One of my favorite paintings during my annual trips to the Albright-Knox Art Gallery over the years. I never knew who painted it until a few years ago. It was always very different from the art I was attracted to, Realism only recently becoming an interest, yet there was always something about this particular painting. The subject of a cave entrance might have much to do with it, peering into the darkness, curious as to what lay beyond (Yay for caving!). Courbet painted this scene a number of times, though this is supposed to be the only one without any figures (http://www.albrightknox.org/ArtStart/Courbet_t.html) which I am inclined to prefer.

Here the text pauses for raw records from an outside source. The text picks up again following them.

(* ===== verification/Log.v ===== *)
(** * The write-ahead log
    (src/db/log_format.h, src/db/log_writer.cc, src/db/log_reader.cc)

    A log file is a sequence of 32 KiB blocks of physical records; a logical
    record is cut into fragments that do not cross block boundaries.  The writer
    and the reader work on files of the [Env] interfaces.  The reader's reporter
    is the list of reported drops.  The loops of [AddRecord] and [ReadRecord]
    take fuel; [None] means that it ran out, and the theorems show that it does
    not. *)

From Stdlib Require Import String.
From S2P Require Import Prelude Coding Status Crc32c Env.
Import Coding.

(** ** Format *)

Inductive RecordType := kZeroType | kFullType | kFirstType | kMiddleType | kLastType.

Definition RecordType_to_Z (t : RecordType) : Z :=
  match t with kZeroType => 0 | kFullType => 1 | kFirstType => 2 | kMiddleType => 3 | kLastType => 4 end.

Definition kMaxRecordType : Z := 4.
Definition kBlockSize : Z := 32768.
Definition kHeaderSize : Z := 4 + 2 + 1.

(** ** Writer *)

Section Writer.
  Context {W : WritableFile}.

Record Writer := MkWriter { dest_ : wfile; block_offset_ : Z; type_crc_ : list Z }.

Definition InitTypeCrc : list Z :=
  (λ i, crc32c.Value [z2b i]) <$> seqZ 0 (kMaxRecordType + 1).

Definition NewWriter (dest : wfile) : Writer := MkWriter dest 0 InitTypeCrc.

(** The writer on a file that already holds [dest_length] bytes. *)
Definition NewWriterAt (dest : wfile) (dest_length : Z) : Writer :=
  MkWriter dest (dest_length mod kBlockSize) InitTypeCrc.

Definition physical_header (w : Writer) (t : RecordType) (ptr : bytes) : bytes :=
  let length := size ptr in
  let crc := crc32c.Extend (nth (Z.to_nat (RecordType_to_Z t)) (type_crc_ w) 0) ptr in
  let crc := crc32c.Mask crc in
  EncodeFixed32 crc ++
  [z2b (Z.land length 255); z2b (Z.shiftr length 8); z2b (RecordType_to_Z t)].

Definition EmitPhysicalRecord (w : Writer) (t : RecordType) (ptr : bytes) : Status * Writer :=
  let '(s, dest) := Append (physical_header w t ptr) (dest_ w) in
  let '(s, dest) :=
    if ok s then
      let '(s, dest) := Append ptr dest in
      if ok s then Flush dest else (s, dest)
    else (s, dest) in
  (s, MkWriter dest (block_offset_ w + (kHeaderSize + size ptr)) (type_crc_ w)).

(** One pass of the loop of [AddRecord]: the switch to a new block (the status of
    the filler's append is dropped), and the fragment's type and length. *)
Definition switch_block (w : Writer) : Writer :=
  let leftover := kBlockSize - block_offset_ w in
  if leftover <? kHeaderSize then
    let dest :=
      if leftover >? 0 then (Append (take_z leftover (replicate 6 x00)) (dest_ w)).2 else dest_ w in
    MkWriter dest 0 (type_crc_ w)
  else w.

Definition fragment_type (begin end_ : bool) : RecordType :=
  match begin, end_ with
  | true, true => kFullType
  | true, false => kFirstType
  | false, true => kLastType
  | false, false => kMiddleType
  end.

Fixpoint AddRecord_loop (fuel : nat) (w : Writer) (ptr : bytes) (begin : bool) : option (Status * Writer) :=
  match fuel with
  | O => None
  | S fuel =>
      let w := switch_block w in
      let avail := kBlockSize - block_offset_ w - kHeaderSize in
      let fragment_length := if size ptr <? avail then size ptr else avail in
      let type := fragment_type begin (size ptr =? fragment_length) in
      let '(s, w) := EmitPhysicalRecord w type (take_z fragment_length ptr) in
      let left := drop_z fragment_length ptr in
      if ok s && (size left >? 0) then AddRecord_loop fuel w left false else Some (s, w)
  end.

(** At most one pass writes no payload byte: the first one. *)
Definition AddRecord (w : Writer) (slice : bytes) : option (Status * Writer) :=
  AddRecord_loop (S (S (length slice))) w slice true.

(** The callers' loop over a list of records, up to the first failure. *)
Fixpoint AddRecords (w : Writer) (records : list bytes) : option (Status * Writer) :=
  match records with
  | [] => Some (Status_OK, w)
  | r :: records =>
      '(s, w) ← AddRecord w r;
      if ok s then AddRecords w records else Some (s, w)
  end.

End Writer.

(** ** Reader *)

Definition kEof : Z := kMaxRecordType + 1.
Definition kBadRecord : Z := kMaxRecordType + 2.

Section Reader.
  Context {F : SequentialFile}.

(** [reporter_] says whether there is a reporter, [reports] what it was told. *)
Record Reader := MkReader {
  file_ : sfile;
  reporter_ : bool;
  reports : list (Z * Status);
  checksum_ : bool;
  buffer_ : bytes;
  eof_ : bool;
  last_record_offset_ : Z;
  end_of_buffer_offset_ : Z;
  initial_offset_ : Z;
  resyncing_ : bool;
}.

Definition NewReader (file : sfile) (reporter checksum : bool) (initial_offset : Z) : Reader :=
  MkReader file reporter [] checksum [] false 0 0 initial_offset (initial_offset >? 0).

Definition set_buffer (r : Reader) (b : bytes) : Reader :=
  MkReader (file_ r) (reporter_ r) (reports r) (checksum_ r) b (eof_ r) (last_record_offset_ r)
    (end_of_buffer_offset_ r) (initial_offset_ r) (resyncing_ r).
Definition set_eof (r : Reader) : Reader :=
  MkReader (file_ r) (reporter_ r) (reports r) (checksum_ r) (buffer_ r) true (last_record_offset_ r)
    (end_of_buffer_offset_ r) (initial_offset_ r) (resyncing_ r).
Definition set_last (r : Reader) (o : Z) : Reader :=
  MkReader (file_ r) (reporter_ r) (reports r) (checksum_ r) (buffer_ r) (eof_ r) o
    (end_of_buffer_offset_ r) (initial_offset_ r) (resyncing_ r).
Definition set_resyncing (r : Reader) (b : bool) : Reader :=
  MkReader (file_ r) (reporter_ r) (reports r) (checksum_ r) (buffer_ r) (eof_ r) (last_record_offset_ r)
    (end_of_buffer_offset_ r) (initial_offset_ r) b.
Definition set_file (r : Reader) (f : sfile) (b : bytes) (e : Z) : Reader :=
  MkReader f (reporter_ r) (reports r) (checksum_ r) b (eof_ r) (last_record_offset_ r)
    e (initial_offset_ r) (resyncing_ r).

Definition ReportDrop (r : Reader) (n : Z) (reason : Status) : Reader :=
  if reporter_ r && (u64 (end_of_buffer_offset_ r - size (buffer_ r) - n) >=? initial_offset_ r)
  then MkReader (file_ r) (reporter_ r) (reports r ++ [(n, reason)]) (checksum_ r) (buffer_ r) (eof_ r)
         (last_record_offset_ r) (end_of_buffer_offset_ r) (initial_offset_ r) (resyncing_ r)
  else r.

Definition ReportCorruption (r : Reader) (n : Z) (reason : bytes) : Reader :=
  ReportDrop r n (Corruption reason []).

Definition SkipToInitialBlock (r : Reader) : bool * Reader :=
  let offset_in_block := initial_offset_ r mod kBlockSize in
  let block_start_location := u64 (initial_offset_ r - offset_in_block) in
  let block_start_location :=
    if offset_in_block >? kBlockSize - 6 then u64 (block_start_location + kBlockSize) else block_start_location in
  let r := set_file r (file_ r) (buffer_ r) block_start_location in
  if block_start_location >? 0 then
    let '(skip_status, f) := Skip block_start_location (file_ r) in
    let r := set_file r f (buffer_ r) (end_of_buffer_offset_ r) in
    if negb (ok skip_status) then (false, ReportDrop r block_start_location skip_status) else (true, r)
  else (true, r).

I learned more about Courbet in graduate school but still didn't become particularly interested (pretty wrong considering one of my professors is a Courbet scholar) until seeing a retrospective of his work at the Met last spring.

Monday, November 10, 2008

Realistic Time


"Time"
, 2006
Max Ferguson (b. 1959)
36" x 36" oil on panel

Ferguson produces paintings of a vanishing New York. I discovered Ferguson in a pile of exhibition catalogs that we were selling at our annual book sale. The paintings are impeccable, many are sometimes indistinguishable from photographs. The paintings focus on a New York that Ferguson sees slowly dissipating. They are are monuments to time and place. Uber-realistic they not only capture the technical details of what they sees but are also imbued with emotion and care.

Thursday, August 28, 2008

Lavabo


Antonio López García
Sink and Mirror, 1967
Oil on canvas
image: MFA Boston
Exhibition this summer at MFA Boston


My new favorite painter/draughtsman. This man is incredible, his hyper realist work is impeccably empathetic and gorgeous If you can make me swoon over a sink, you simply rock. You can check out many of his works on various sites on the web. Haunting and ethereal, familiar and distant, the study and care that
López García puts into bringing his surrounding world to canvas is brilliant.

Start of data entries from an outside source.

(** The position from which the linear search starts. *)
Lemma Seek_finish it target j : iter_ok it → restart_smaller target j →
  ∃ it' m, (it ← SeekToRestartPoint it (Z.of_nat j); Seek_linear (S (Z.to_nat (it_restarts it))) it target) = Some it' ∧
    lower_bound target m ∧ shows it' (from_index m).
Proof.
  intros Hit [Hj Hr]. destruct (lookup_lt_is_Some_2 ridx j Hj) as [r Hrj].
  destruct (SeekToRestartPoint_spec it j r Hit Hrj) as (it1 & -> & Hb). cbn [mbind option_bind].
  apply (Seek_linear_spec target _ it1 r Hb (Hr r Hrj)).
  pose proof Hb as ((_ & Hrs & _) & _). rewrite Hrs. pose proof length_le_size. lia.
Qed.

Lemma Seek_spec it c target : shows it c →
  ∃ it' m, Seek it target = Some it' ∧ lower_bound target m ∧ shows it' (from_index m).
Proof.
  intros Hs. pose proof (shows_iter_ok _ _ Hs) as Hit. pose proof Hit as (_ & Hrs & Hn & _).
  pose proof size_parts as [Hp1 Hp2]. unfold Seek. rewrite (Valid_shows it c Hs), Hn.
  rewrite u32_small by (unfold size in *; range_lia).
  replace (size ridx - 1) with (Z.of_nat (pred (length ridx))) by (unfold size in *; lia).
  assert (pred (length ridx) < length ridx)%nat as Hpr by (unfold size in *; lia).
  assert (S (Z.to_nat (size ridx)) = S (length ridx)) as -> by (unfold size; lia).
  destruct c as [i|].
  - rewrite bool_decide_eq_true_2 by done. cbn [andb].
    pose proof Hs as (_ & e & j & r & Hi & _ & Hk & _ & _ & Hri & Hj & Hr & _). rewrite Hk, Hri, Z.gtb_ltb.
    pose proof (lookup_lt_Some _ _ _ Hj) as Hjl.
    destruct (Z.eqb_spec (Compare (e_key e) target) 0) as [E0|E0].
    { exists it, i. split; [done|]. split; [eapply lower_bound_at; [done|lia|eapply all_smaller_le; [done|lia]]|].
      unfold from_index. rewrite decide_True by (by apply lookup_lt_Some in Hi). done. }
    destruct (Z.ltb_spec (Compare (e_key e) target) 0) as [Hlt|Hge].
    + rewrite (proj2 (Z.ltb_ge _ _)) by lia.
      assert (all_smaller target (S i)) as Ha.
      { intros i' e' Hi' Hlt'. destruct (decide (i' = i)) as [->|]; [by simplify_eq|].
        eapply (all_smaller_le target i e); [done|lia|done|lia]. }
      destruct (Seek_binary_spec it target (S (length ridx)) Hit j (pred (length ridx))) as (j' & -> & Hg'); [lia|done|lia| |].
      { split; [done|]. intros r' Hr'. rewrite Hj in Hr'. injection Hr' as <-. intros i' e' Hi' Hlt'. apply (Ha i'); [done|lia]. }
      cbn [mbind option_bind]. destruct (Z.eqb_spec (Z.of_nat j') (Z.of_nat j)); cbn [andb].
      * apply (Seek_linear_spec target _ it (S i) (at_before _ _ Hs) Ha). rewrite Hrs. pose proof length_le_size. lia.
      * by apply Seek_finish.
    + rewrite (proj2 (Z.ltb_lt _ _)) by lia.
      destruct (Seek_binary_spec it target (S (length ridx)) Hit 0 j) as (j' & E & Hg');
        [lia|done|lia|apply restart_smaller_0|]. change (Z.of_nat 0) with 0 in E. rewrite E.
      cbn [mbind option_bind]. rewrite andb_false_r. by apply Seek_finish.
  - rewrite bool_decide_eq_false_2 by (by intros []). cbn [andb].
    destruct (Seek_binary_spec it target (S (length ridx)) Hit 0 (pred (length ridx))) as (j' & E & Hg');
      [lia|done|lia|apply restart_smaller_0|]. change (Z.of_nat 0) with 0 in E. rewrite E.
    cbn [mbind option_bind Z.ltb Z.compare]. rewrite andb_false_r. by apply Seek_finish.
Qed.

A Spanish realist painter,
López García, is a rock star artist in Spain. His work has not been very widespread in the U.S. (no good excuse will suffice for this) which serves only as a detriment to our artistic senses. Historically, I was never a fan of realist painting, but it turns out I was looking at the wrong artists! You'll see more of it over time, as López García has reminded me of other realist painters that I've discovered over the last few years that have encouraged me to take a second look.